What is debt consolidation?

It is where you borrow money to pay off your existing debt, normally to reduce your monthly outgoings or to make it cheaper.

For example, if you have three loans and two credit cards that total 15,000 you borrow a single 15,000 loan to pay them off.

What are the pros and cons?

  • Reduce your monthly payments

  • Could be cheaper to pay off

  • Only owe money to a single lender

  • Could take longer to pay off

  • May have to pay fees

  • Could cost more in the long run

What debts can be consolidated?

You can consolidate any debts that can be paid off early, including:

  • Credit cards

  • Loans

  • Tax arrears

  • Debt collection agency debt

  • Overdrafts

  • Payday loans

  • Bailiff debt

  • Outstanding utility bills

What is a debt consolidation loan?

This is a personal loan you can use to pay off your debts; there are two main types:

  1. Secured: Where the loan is secured against something you own, often your home.

  2. Unsecured: Where the lender has no claim on your belongings or property.

Most personal loans can be used for debt consolidation but double check before you apply because not all do.
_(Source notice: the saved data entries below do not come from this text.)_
Lemma object_updater_moved done mc c o starts :
  done ⊆ objs → o ∈ objs → o ∉ done → moved done m mc →
  record_object_start_offset (tn_starts (tenured (data c))) (o_addr o) = Ok starts →
  ∃ m', start_object_updater data_offset code_offset (o_addr o) (mc, c) = Done (m', with_starts c starts) () ∧
    moved (done ++ [o]) m m'.
Proof using Hok.
  intros Hd Ho Hnd Hm Er. unfold start_object_updater. rewrite (bind_Done _ _ _ (mc, c) c) by done.
  rewrite (bind_reads _ _ _ _ starts Er). rewrite (bind_Done _ _ _ (mc, with_starts c starts) ()) by done.
  destruct (visit_slots_moved done mc (with_starts c starts) o Hd Ho Hnd Hm) as (m1 & E1 & M1 & R1).
  rewrite (bind_Done _ _ _ _ _ E1). pose proof (ok_object _ _ Hok o Ho) as Hob.
  destruct (in_bounds _ _ _ Hob) as (Hn & Hs & Hb & He).
  assert (∀ x, entry_of o x → ¬ slot_of o x) as Hapart.
  { intros x (e & E & ->) (i & Hi & Hx). specialize (He e E). lia. }
  destruct (update_by_type_moved objs m m1 (with_starts c starts) o) as (m' & E2 & M2 & R2);
    [done|by apply (ok_range _ _ Hok)|by apply (ok_range _ _ Hok)| | |].
  - rewrite R1; [apply (unmoved_object done mc o); try done; unfold object_word; lia|]. intros (i & Hi & Hx). lia.
  - intros x Hx. rewrite R1 by by apply Hapart. apply (unmoved_object done mc o); try done.
    apply (image_slot_in_object objs m o x); [done|by right].
  - exists m'. split; [done|]. split.
    + intros o' x [Hin| ->%list_elem_of_singleton]%elem_of_app Hx.
      * destruct (other_object o' o x) as [N1 N2]; [by apply Hd|done|by intros ->| |].
        { apply (image_slot_in_object objs m o' x); [by apply ok_object, Hd|by left]. }
        rewrite R2, R1 by done. by apply (moved_slots _ _ _ Hm o').
      * rewrite R2; [by apply M1|]. intros Hx'. by apply (Hapart x).
    + intros o' x [Hin| ->%list_elem_of_singleton]%elem_of_app Hx; [|by apply M2].
      destruct (other_object o' o x) as [N1 N2]; [by apply Hd|done|by intros ->| |].
      { apply (image_slot_in_object objs m o' x); [by apply ok_object, Hd|by right]. }
      rewrite R2, R1 by done. by apply (moved_entries _ _ _ Hm o').
    + intros x Hx. destruct (Hx o) as [N1 N2]; [apply elem_of_app; right; by apply list_elem_of_singleton|].
      rewrite R2, R1 by done. apply (moved_rest _ _ _ Hm). intros o' Ho'. apply Hx. apply elem_of_app. by left.
Qed.
End objects.

(** ** The whole image *)

Lemma in_sequence_bounds objs : ∀ s e,
  in_sequence s objs e → (∀ o, o ∈ objs → 16 ≤ o_size o) →
  s + 16 * Z.of_nat (length objs) ≤ e ∧ ∀ o, o ∈ objs → s ≤ o_addr o ∧ o_addr o + o_size o ≤ e.
Proof.
  induction objs as [|o objs IH]; intros s e; cbn [in_sequence length].
  { intros -> _. split; [lia|]. by intros o ?%not_elem_of_nil. }
  intros [Ho Hs] Hsize. assert (16 ≤ o_size o) by (apply Hsize; left).
  destruct (IH _ _ Hs) as [Hlen Hb]; [intros o' Ho'; apply Hsize; by right|]. split; [lia|].
  intros o' [->|Ho']%elem_of_cons; [lia|]. specialize (Hb o' Ho'). lia.
Qed.

Lemma in_sequence_apart objs : ∀ s e,
  in_sequence s objs e → (∀ o, o ∈ objs → 16 ≤ o_size o) →
  NoDup objs ∧ ∀ o o', o ∈ objs → o' ∈ objs →
    o = o' ∨ o_addr o + o_size o ≤ o_addr o' ∨ o_addr o' + o_size o' ≤ o_addr o.
Proof.
  induction objs as [|o objs IH]; intros s e; cbn [in_sequence].
  { intros _ _. split; [constructor|]. by intros o o' ?%not_elem_of_nil. }
  intros [Ho Hs] Hsize. assert (16 ≤ o_size o) by (apply Hsize; left).
  assert (∀ o', o' ∈ objs → 16 ≤ o_size o') as Hsize' by (intros o' Ho'; apply Hsize; by right).
  destruct (IH _ _ Hs Hsize') as [Hnd Hap]. destruct (in_sequence_bounds objs _ _ Hs Hsize') as [_ Hb].
  split; [constructor; [|done]; intros Hin; specialize (Hb o Hin); lia|].
  intros o1 o2 [->|Hi1]%elem_of_cons [->|Hi2]%elem_of_cons; [by left| | |by apply Hap].
  - specialize (Hb o2 Hi2). lia.
  - specialize (Hb o1 Hi1). lia.
Qed.

(** The object-start map has a card for every object. *)
Definition starts_cover (osm : object_start_map) (objs : list image_object) : Prop :=
  ∀ o, o ∈ objs → (Z.to_nat (addr_to_card (o_addr o -& osm_start osm)) < length (object_start_offsets osm))%nat.

Lemma record_covered osm objs o :
  starts_cover osm objs → o ∈ objs →
  ∃ osm', record_object_start_offset osm (o_addr o) = Ok osm' ∧ starts_cover osm' objs.
Proof.
  intros Hc Ho. pose proof (Hc o Ho) as Hi. unfold record_object_start_offset.
  destruct (lookup_lt_is_Some_2 _ _ Hi) as [old Hold].
  rewrite (proj2 (read_Ok _ _ _) Hold), result_bind_ok.
  rewrite (write_Ok _ _ _ Hi), result_bind_ok. eexists. split; [done|].
  intros o' Ho'. cbn. rewrite length_insert. by apply Hc.
Qed.

(** The free block after the objects. *)
Definition free_rest (m : memory) (start end_ : Z) : Prop :=
  start = end_ ∨ ∃ h, m !! start = Some h ∧ free_p h = true ∧ free_block_size m start = Ok (end_ - start).

Notation body fl := (iterate_body (λ _ : collector, size_with tr)
  (λ block _, as_iterator (start_object_updater data_offset code_offset block)) (fl_end fl)).

Lemma iterate_objects objs m fl e :
  image_ok objs m → NoDup objs → e ≤ fl_end fl → fl_end fl < 2 ^ 64 →
  ∀ rest done mc c pos, objs = done ++ rest → in_sequence pos rest e → 0 ≤ pos →
  moved done m mc → starts_cover (tn_starts (tenured (data c))) objs →
  ∃ mc' c', iter_nat (body fl) (length rest) (mc, c, pos) = inl (mc', c', e) ∧ moved objs m mc' ∧
    ∃ starts, c' = with_starts c starts.
Proof.
  intros Hok Hnd He Hf. induction rest as [|o rest IH]; intros done mc c pos E Hs Hp Hm Hc; cbn [length iter_nat].
  { cbn in Hs. subst pos. rewrite app_nil_r in E. subst done. exists mc, c. split; [done|]. split; [done|].
    exists (tn_starts (tenured (data c))). by destruct c as [[? ? ? ? ? ? ? ? [] ? ?] ? ? ? ?]. }
  destruct Hs as [Ha Hs]. assert (o ∈ objs) as Ho by (rewrite E; apply elem_of_app; right; left).
  assert (done ⊆ objs) as Hd by (intros x Hx; rewrite E; apply elem_of_app; by left).
  assert (o ∉ done) as Hno.
  { intros Hin. rewrite E in Hnd. apply NoDup_app in Hnd as (_ & Hdis & _). apply (Hdis o Hin). left. }
  pose proof (ok_object _ _ Hok o Ho) as Hob. destruct (in_bounds _ _ _ Hob) as (Hn & Hsz & _).
  destruct (in_sequence_bounds rest _ _ Hs) as [Hlen _].
  { intros o' Ho'. apply (in_bounds _ _ _ (ok_object _ _ Hok o' ltac:(rewrite E; apply elem_of_app; right; by right))). }
  destruct (record_covered _ objs o Hc Ho) as (starts & Er & Hc').
  destruct (object_updater_moved objs m Hok done mc c o starts Hd Ho Hno Hm Er) as (m' & Eu & Hm').
  destruct (unmoved_sizes objs m Hok done mc o Hd Ho Hno Hm) as [Es _].
  destruct (in_header _ _ _ Hob) as (h & Hh & Hfr & _).
  assert (load mc (o_addr o) = Ok h) as Lh.
  { apply load_Ok. rewrite <- Hh. apply (unmoved_object objs m Hok done mc o); try done. unfold object_word; lia. }
  unfold iterate_body at 1. rewrite Ha in *. rewrite (proj2 (Z.eqb_neq pos (fl_end fl))) by lia.
  rewrite Es, result_bind_ok, Lh, result_bind_ok, Hfr. cbn [negb]. unfold as_iterator. rewrite Eu, result_bind_ok.
  rewrite u64_id by (unfold is_cell; lia).
  destruct (IH (done ++ [o]) m' (with_starts c starts) (pos + o_size o)) as (mc' & c' & Ei & Hmv & st & ->);
    [by rewrite <- app_assoc|done|lia|done|done|].
  exists mc', (with_starts (with_starts c starts) st). split; [done|]. split; [done|]. exists st. done.
Qed.
(** The free block is passed over. *)
Lemma iterate_free_rest fl m m' c end_ :
  free_rest m end_ (fl_end fl) → m' !! end_ = m !! end_ → 0 ≤ end_ → end_ ≤ fl_end fl < 2 ^ 64 →
  ∃ n, (n ≤ 2)%nat ∧ iter_nat (body fl) n (m', c, end_) = inr (Ok (m', c)).
Proof.
  intros Hfree Hend Hlo He.
  assert (body fl (m', c, fl_end fl) = inr (Ok (m', c))) as Hstop by (unfold iterate_body; by rewrite Z.eqb_refl).
  destruct (decide (end_ = fl_end fl)) as [->|Hne]; [exists 1%nat; split; [lia|]; cbn [iter_nat]; by rewrite Hstop|].
  destruct Hfree as [?|(h & Hh & Hf & Hs)]; [done|]. exists 2%nat. split; [done|]. cbn [iter_nat].
  assert (load m' end_ = Ok h) as Lh by (apply load_Ok; by rewrite Hend).
  assert (size_with tr m' end_ = Ok (fl_end fl - end_)) as Es.
  { unfold size_with. rewrite Lh, result_bind_ok, Hf. unfold free_block_size in *. rewrite Lh.
    by rewrite (proj2 (load_Ok m end_ h) Hh) in Hs. }
  unfold iterate_body at 1. rewrite (proj2 (Z.eqb_neq end_ (fl_end fl))) by done.
  rewrite Es, result_bind_ok, Lh, result_bind_ok, Hf. cbn [negb]. rewrite result_bind_ok.
  replace (end_ + (fl_end fl - end_)) with (fl_end fl) by lia. rewrite u64_id by (unfold is_cell; lia).
  by rewrite Hstop.
Qed.
End fixup.


(** A tuple and its layout, which comes after it, from an image that was saved
    at 1044480. *)
Definition tuple_image : memory := list_to_map (
  array_words 1048608 [tag WORD_TYPE 1044992; tag_fixnum 1; tag_fixnum 0; false_object] ++
  [(1048576, initialize TUPLE_TYPE); (1048584, tag ARRAY_TYPE 1044512); (1048592, tag TUPLE_TYPE 1044480);
   (1048600, 0); (1048656, 1048496 + 1)]).

Definition tuple_objects : list image_object :=
  [mk_image_object 1048576 TUPLE_TYPE 32 2; mk_image_object 1048608 ARRAY_TYPE 48 5].

Definition image_collector : collector := collection (small_vm 2621440).

Definition plain_os : @image_os slow_file :=
  {| getpagesize := 4096; dlopen := λ _, 0; rename := λ w _ _, (w, Some ()) |}.

Lemma tuple_objects_in o : o ∈ tuple_objects → object_in 4096 0 tuple_objects tuple_image o.
Proof.
  unfold tuple_objects. rewrite !elem_of_cons, elem_of_nil. intros [-> | [-> |[]]]; split.
  1,8: eexists; vm_compute; done.
  1,7: done.
  1,2,6,7: vm_compute; reflexivity.
  1,4: cbn; split_and!; [lia..|]; intros e; vm_compute; done.
  1,3: cbn [o_addr o_size]; intros i Hi Hs.
  - assert (i = 0 ∨ i = 1 ∨ i = 2 ∨ i = 3) as Hc by lia. destruct_or! Hc; subst i; vm_compute; eauto.
  - assert (i = 0 ∨ i = 1 ∨ i = 2 ∨ i = 3 ∨ i = 4 ∨ i = 5) as Hc by lia. destruct_or! Hc; subst i; vm_compute; eauto.
  - intros _ layout a Hl Ea. assert (tuple_image !! 1048584 = Some (tag ARRAY_TYPE 1044512)) as Hl' by (vm_compute; done).
    change (tuple_image !! 1048584 = Some layout) in Hl. rewrite Hl' in Hl. injection Hl as <-. injection Ea as <-.
    exists (mk_image_object 1048608 ARRAY_TYPE 48 5). split; [right; left|by exists 2].
  - done.
Qed.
Are there any better alternatives?

Yes, there could be, so shop around and compare your options before you apply for a debt consolidation loan. Look at these other options first:

When should you consolidate your debts?

Consolidating is not always the best option, especially if it will increase how much money you owe or make your payments unmanageable.

You should only consolidate if the solution you have found is:

  • Still affordable each month

  • At a lower interest rate

  • Does not extend your loan term unnecessarily

Check the total cost

The best way to work out if consolidating will save you money is to work out the total cost of your existing borrowing vs. the total cost of consolidating your debts.

For example, if you owe 10,000 in total spread over two loans and a credit card here is how consolidating could work:

  • 5,000 loan charging 11.9% APR with 3 years left to pay. Paying 164.40 a month, total cost 5,918.27.

  • 3,000 loan charging 7.9% APR with 1 year left to pay. Paying 260.45 a month, total cost 3,125.39.

  • 2,000 on a credit card charging 18.9% APR, which will take 2 years to pay off. Paying 100 a month, total cost 2,380.

All three added together would give you:

  • Total monthly payments = 524.85

  • Total cost = 11,423.66

If you borrowed 10,000 to pay off these debts over three years at a rate of 3.9% APR the new amounts would be:

  • Total monthly payments = 294.49

  • Total cost = 10,601.75

In this example consolidating would reduce your monthly payments by 230.36 in the first year and over the three years save you 821.91 in interest charges.

How to consolidate your debts

If you have decided to consolidate your debts follow these steps:

  1. 1.

    Work out how much you owe: Add up your outstanding debts by checking the balance for each and if any charges apply to get an accurate figure.

  2. 2.

    Choose between secured or unsecured: If you need to borrow over 25,000 you may need to choose a secured loan, otherwise pick unsecured.

  3. 3.

    Decide how long you need to pay: Try to avoid extending your borrowing for any longer than you need because it will cost more.

  4. 4.

    Look for the cheapest interest rate: Rates vary depending on how much you need to borrow and for how long, so this should be your last step.

Applying for the loan

Once you have found the right loan, or have chosen another way to consolidate your debts, you need to apply for the new borrowing.

You need to show that you can afford the monthly payments, but if your loan is for debt consolidation you can usually specify this during the application.

This means you do not need to include the payments you make to your existing borrowing when giving details of your bills.

What happens next?

Once your application has been approved you need to set up the payments on your new loan and arrange to pay off your old borrowing.

One of the biggest risks facing borrowers who have consolidated their debts is that they take on more short term borrowing, increasing how much they owe, so try to avoid this.

What else can you do?

One of the best ways to cut your debts is to spend less and free up more of your money to pay off what you owe.

Writing a budget that covers all your income and outgoings is a good place to start and you can use our ultimate financial checklist to find more areas you can save.

Debt consolidation FAQs

Q

Can I get a debt consolidation loan with bad credit?

A

Yes but it may cost more. If you took out your existing loans before you had bad credit they may be cheaper.

Q

How many debts can I consolidate?

A

As many as you like. If you can borrow enough to pay off what you owe there is no limit to the number of debts you can consolidate.

Q

Will a debt consolidation loan affect my credit score?

A

Yes, your debt consolidation loan will appear on your credit record, but once you have paid off your old borrowing those loans will show as settled.

Q

Are my debts paid off automatically?

A

No, you will be sent the money and will then need to pay off each of your debts using the money.

Q

Who can get a debt consolidation loan?

A

As with all loans the lender will check you can afford the payments and your credit record before you apply.